Write out the data exactly, every line included.

[Stored data]
....................

Lemma trimStart_head s c t :
  trimStart s = String c t → is_white_space c = false.
Proof.
  induction s as [|c' s IH]; [done|]. simpl.
  destruct (is_white_space c') eqn:Hc'; [exact IH|].
  by intros [= <- _].
Qed.

Lemma trimEnd_keeps_head c t : is_white_space c = false → trimEnd (String c t) ≠ "".
Proof. intros Hc. simpl. destruct (trimEnd t); by rewrite ?Hc. Qed.

(** [trim] leaves nothing exactly of the strings made of white space. *)
Lemma trim_empty_iff s : trim s = "" ↔ all_white_space s = true.
Proof.
  unfold trim. split.
  - intros Htrim. destruct (all_white_space s) eqn:Hs; [done|].
    destruct (trimStart s) as [|c t] eqn:Hstart.
    + by apply trimStart_not_blank in Hs.
    + apply trimStart_head in Hstart. by apply (trimEnd_keeps_head c t) in Hstart.
  - intros Hs. by rewrite trimStart_blank.
Qed.

End trim_properties.

Section searchWord_properties.

Implicit Types (st : State) (word : string) (o : FetchOutcome).

Lemma begin_blank st word :
  trim word = "" → searchWord_begin word st = (Normal None, st).
Proof. intros H. unfold searchWord_begin. by rewrite bool_decide_true. Qed.

Lemma begin_not_blank st word :
  trim word ≠ "" →
  searchWord_begin word st
  = (Normal (Some (fetch_url word)),
     {| searchTerm := searchTerm st; wordData := wordData st; loading := true;
        error := None; searchHistory := searchHistory st |}).
Proof. intros H. unfold searchWord_begin. by rewrite bool_decide_false. Qed.

Lemma searchWord_not_blank st word o :
  trim word ≠ "" →
  searchWord word o st
  = searchWord_resume word o (after (searchWord_begin word) st).
Proof.
  intros H. unfold searchWord, after, mbind, M_bind.
  by rewrite begin_not_blank.
Qed.


Lemma resume_success st word first rest :
  searchWord_resume word
    (Normal {| ok := true; json := Normal (VArr (first :: rest)) |}) st
  = (Normal (),
     {| searchTerm := searchTerm st; wordData := first; loading := false;
        error := error st;
        searchHistory := History.record word (searchHistory st) |}).
Proof. done. Qed.


End searchWord_properties.



(** C4. For a term that is empty or made of white space only, the search
    issues no request and leaves the word record, the error, the loading
    flag and the history (the whole state) as they were. *)
Theorem blank_term_is_noop (st : State) (word : string) (o : FetchOutcome) :
  all_white_space word = true →
  searchWord_begin word st = (Normal None, st)
  ∧ searchWord word o st = (Normal (), st)
  ∧ ∀ c, call_searchWord word c = c.
Proof.
  intros Hblank%trim_empty_iff. split_and!.
  - by apply begin_blank.
  - unfold searchWord, mbind, M_bind. by rewrite begin_blank.
  - intros [u p]. unfold call_searchWord. by rewrite begin_blank.
Qed.

Lemma blank_term_is_noop_witness :
  searchWord_begin (String "009" "  ") initial = (Normal None, initial)
  ∧ searchWord (String "009" "  ") (Throw TypeError) initial
    = (Normal (), initial)
  ∧ ∀ c, call_searchWord (String "009" "  ") c = c.
Proof.
  apply (blank_term_is_noop initial (String "009" "  ") (Throw TypeError)).
  reflexivity.
Defined.







Section case_properties.

Lemma lower_unit_idemp c : lower_unit (lower_unit c) = lower_unit c.
Proof. by destruct c as [[] [] [] [] [] [] [] []]; vm_compute. Qed.

Lemma lower_unit_white_space c :
  is_white_space (lower_unit c) = is_white_space c.
Proof. by destruct c as [[] [] [] [] [] [] [] []]; vm_compute. Qed.

Lemma toLowerCase_idemp s : toLowerCase (toLowerCase s) = toLowerCase s.
Proof.
  induction s as [|c s IH]; [done|]. simpl. by rewrite lower_unit_idemp, IH.
Qed.

Lemma toLowerCase_white_space s :
  all_white_space (toLowerCase s) = all_white_space s.
Proof.
  induction s as [|c s IH]; [done|]. simpl.
  by rewrite lower_unit_white_space, IH.
Qed.

Lemma toLowerCase_not_blank s : trim s ≠ "" → trim (toLowerCase s) ≠ "".
Proof. rewrite !trim_empty_iff. by rewrite toLowerCase_white_space. Qed.

Lemma record_twice_distinct (a b : string) (h : list string) :
  a ≠ b → take 2 (History.record b (History.record a h)) = [b; a].
Proof.
  intros Hab. unfold History.record. cbn [take].
  by rewrite filter_cons_True.
Qed.

End case_properties.

(** C10. The history compares terms exactly and stores the term as it was
    typed, while the request uses the lower-cased term: a term with a
    capital in it and its lower-cased form are both looked up under the
    URL that ends in the lower-cased form, each request remembering the
    term as typed, and searching the first and then the second leaves two
    entries at the head of the history.  So it is for [Hello] and
    [hello]. *)
Theorem history_keeps_case_lookup_drops_it
    (st : State) (word : string)
    (first1 first2 : value) (rest1 rest2 : list value) :
  trim word ≠ "" →
  toLowerCase word ≠ word →
  let lower := toLowerCase word in
  let url := "https://api.dictionaryapi.dev/api/v2/entries/en/" +:+ lower in
  let st1 := after (searchWord word
                      (Normal {| ok := true;
                                 json := Normal (VArr (first1 :: rest1)) |}))
                   st in
  let st2 := after (searchWord lower
                      (Normal {| ok := true;
                                 json := Normal (VArr (first2 :: rest2)) |}))
                   st1 in
  (searchWord_begin word st).1 = Normal (Some url)
  ∧ (searchWord_begin lower st1).1 = Normal (Some url)
  ∧ (∀ c, pending (call_searchWord word c)
          = pending c ++ [{| req_word := word; req_url := url |}])
  ∧ (∀ c, pending (call_searchWord lower c)
          = pending c ++ [{| req_word := lower; req_url := url |}])
  ∧ take 2 (searchHistory st2) = [lower; word]
  ∧ (∀ h, take 2 (History.record lower (History.record word h))
          = [lower; word])
  ∧ toLowerCase "Hello" = "hello"
  ∧ fetch_url "Hello" = "https://api.dictionaryapi.dev/api/v2/entries/en/hello"
  ∧ fetch_url "hello" = "https://api.dictionaryapi.dev/api/v2/entries/en/hello"
  ∧ History.record "hello" (History.record "Hello" []) = ["hello"; "Hello"].
Proof.
  intros Hword Hcase lower url st1 st2.
  assert (Hlower : trim lower ≠ "") by by apply toLowerCase_not_blank.
  assert (Hurl : fetch_url lower = url).
  { unfold fetch_url, url, lower. by rewrite toLowerCase_idemp. }
  split_and!; try reflexivity.
  - by rewrite begin_not_blank.
  - rewrite begin_not_blank by done. simpl. by rewrite Hurl.
  - intros c. unfold call_searchWord. by rewrite begin_not_blank.
  - intros c. unfold call_searchWord. rewrite begin_not_blank by done.
    simpl. by rewrite Hurl.
  - unfold st2, st1, after. rewrite !searchWord_not_blank by done.
    unfold after. rewrite !begin_not_blank by done. simpl.
    by apply record_twice_distinct.
  - intros h. by apply record_twice_distinct.
Qed.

....................

= Answer area =
Lemma trimStart_head s c t :
  trimStart s = String c t → is_white_space c = false.
Proof.
  induction s as [|c' s IH]; [done|]. simpl.
  destruct (is_white_space c') eqn:Hc'; [exact IH|].
  by intros [= <- _].
Qed.

Lemma trimEnd_keeps_head c t : is_white_space c = false → trimEnd (String c t) ≠ "".
Proof. intros Hc. simpl. destruct (trimEnd t); by rewrite ?Hc. Qed.

(** [trim] leaves nothing exactly of the strings made of white space. *)
Lemma trim_empty_iff s : trim s = "" ↔ all_white_space s = true.
Proof.
  unfold trim. split.
  - intros Htrim. destruct (all_white_space s) eqn:Hs; [done|].
    destruct (trimStart s) as [|c t] eqn:Hstart.
    + by apply trimStart_not_blank in Hs.
    + apply trimStart_head in Hstart. by apply (trimEnd_keeps_head c t) in Hstart.
  - intros Hs. by rewrite trimStart_blank.
Qed.

End trim_properties.

Section searchWord_properties.

Implicit Types (st : State) (word : string) (o : FetchOutcome).

Lemma begin_blank st word :
  trim word = "" → searchWord_begin word st = (Normal None, st).
Proof. intros H. unfold searchWord_begin. by rewrite bool_decide_true. Qed.

Lemma begin_not_blank st word :
  trim word ≠ "" →
  searchWord_begin word st
  = (Normal (Some (fetch_url word)),
     {| searchTerm := searchTerm st; wordData := wordData st; loading := true;
        error := None; searchHistory := searchHistory st |}).
Proof. intros H. unfold searchWord_begin. by rewrite bool_decide_false. Qed.

Lemma searchWord_not_blank st word o :
  trim word ≠ "" →
  searchWord word o st
  = searchWord_resume word o (after (searchWord_begin word) st).
Proof.
  intros H. unfold searchWord, after, mbind, M_bind.
  by rewrite begin_not_blank.
Qed.


Lemma resume_success st word first rest :
  searchWord_resume word
    (Normal {| ok := true; json := Normal (VArr (first :: rest)) |}) st
  = (Normal (),
     {| searchTerm := searchTerm st; wordData := first; loading := false;
        error := error st;
        searchHistory := History.record word (searchHistory st) |}).
Proof. done. Qed.


End searchWord_properties.



(** C4. For a term that is empty or made of white space only, the search
    issues no request and leaves the word record, the error, the loading
    flag and the history (the whole state) as they were. *)
Theorem blank_term_is_noop (st : State) (word : string) (o : FetchOutcome) :
  all_white_space word = true →
  searchWord_begin word st = (Normal None, st)
  ∧ searchWord word o st = (Normal (), st)
  ∧ ∀ c, call_searchWord word c = c.
Proof.
  intros Hblank%trim_empty_iff. split_and!.
  - by apply begin_blank.
  - unfold searchWord, mbind, M_bind. by rewrite begin_blank.
  - intros [u p]. unfold call_searchWord. by rewrite begin_blank.
Qed.

Lemma blank_term_is_noop_witness :
  searchWord_begin (String "009" "  ") initial = (Normal None, initial)
  ∧ searchWord (String "009" "  ") (Throw TypeError) initial
    = (Normal (), initial)
  ∧ ∀ c, call_searchWord (String "009" "  ") c = c.
Proof.
  apply (blank_term_is_noop initial (String "009" "  ") (Throw TypeError)).
  reflexivity.
Defined.







Section case_properties.

Lemma lower_unit_idemp c : lower_unit (lower_unit c) = lower_unit c.
Proof. by destruct c as [[] [] [] [] [] [] [] []]; vm_compute. Qed.

Lemma lower_unit_white_space c :
  is_white_space (lower_unit c) = is_white_space c.
Proof. by destruct c as [[] [] [] [] [] [] [] []]; vm_compute. Qed.

Lemma toLowerCase_idemp s : toLowerCase (toLowerCase s) = toLowerCase s.
Proof.
  induction s as [|c s IH]; [done|]. simpl. by rewrite lower_unit_idemp, IH.
Qed.

Lemma toLowerCase_white_space s :
  all_white_space (toLowerCase s) = all_white_space s.
Proof.
  induction s as [|c s IH]; [done|]. simpl.
  by rewrite lower_unit_white_space, IH.
Qed.

Lemma toLowerCase_not_blank s : trim s ≠ "" → trim (toLowerCase s) ≠ "".
Proof. rewrite !trim_empty_iff. by rewrite toLowerCase_white_space. Qed.

Lemma record_twice_distinct (a b : string) (h : list string) :
  a ≠ b → take 2 (History.record b (History.record a h)) = [b; a].
Proof.
  intros Hab. unfold History.record. cbn [take].
  by rewrite filter_cons_True.
Qed.

End case_properties.

(** C10. The history compares terms exactly and stores the term as it was
    typed, while the request uses the lower-cased term: a term with a
    capital in it and its lower-cased form are both looked up under the
    URL that ends in the lower-cased form, each request remembering the
    term as typed, and searching the first and then the second leaves two
    entries at the head of the history.  So it is for [Hello] and
    [hello]. *)
Theorem history_keeps_case_lookup_drops_it
    (st : State) (word : string)
    (first1 first2 : value) (rest1 rest2 : list value) :
  trim word ≠ "" →
  toLowerCase word ≠ word →
  let lower := toLowerCase word in
  let url := "https://api.dictionaryapi.dev/api/v2/entries/en/" +:+ lower in
  let st1 := after (searchWord word
                      (Normal {| ok := true;
                                 json := Normal (VArr (first1 :: rest1)) |}))
                   st in
  let st2 := after (searchWord lower
                      (Normal {| ok := true;
                                 json := Normal (VArr (first2 :: rest2)) |}))
                   st1 in
  (searchWord_begin word st).1 = Normal (Some url)
  ∧ (searchWord_begin lower st1).1 = Normal (Some url)
  ∧ (∀ c, pending (call_searchWord word c)
          = pending c ++ [{| req_word := word; req_url := url |}])
  ∧ (∀ c, pending (call_searchWord lower c)
          = pending c ++ [{| req_word := lower; req_url := url |}])
  ∧ take 2 (searchHistory st2) = [lower; word]
  ∧ (∀ h, take 2 (History.record lower (History.record word h))
          = [lower; word])
  ∧ toLowerCase "Hello" = "hello"
  ∧ fetch_url "Hello" = "https://api.dictionaryapi.dev/api/v2/entries/en/hello"
  ∧ fetch_url "hello" = "https://api.dictionaryapi.dev/api/v2/entries/en/hello"
  ∧ History.record "hello" (History.record "Hello" []) = ["hello"; "Hello"].
Proof.
  intros Hword Hcase lower url st1 st2.
  assert (Hlower : trim lower ≠ "") by by apply toLowerCase_not_blank.
  assert (Hurl : fetch_url lower = url).
  { unfold fetch_url, url, lower. by rewrite toLowerCase_idemp. }
  split_and!; try reflexivity.
  - by rewrite begin_not_blank.
  - rewrite begin_not_blank by done. simpl. by rewrite Hurl.
  - intros c. unfold call_searchWord. by rewrite begin_not_blank.
  - intros c. unfold call_searchWord. rewrite begin_not_blank by done.
    simpl. by rewrite Hurl.
  - unfold st2, st1, after. rewrite !searchWord_not_blank by done.
    unfold after. rewrite !begin_not_blank by done. simpl.
    by apply record_twice_distinct.
  - intros h. by apply record_twice_distinct.
Qed.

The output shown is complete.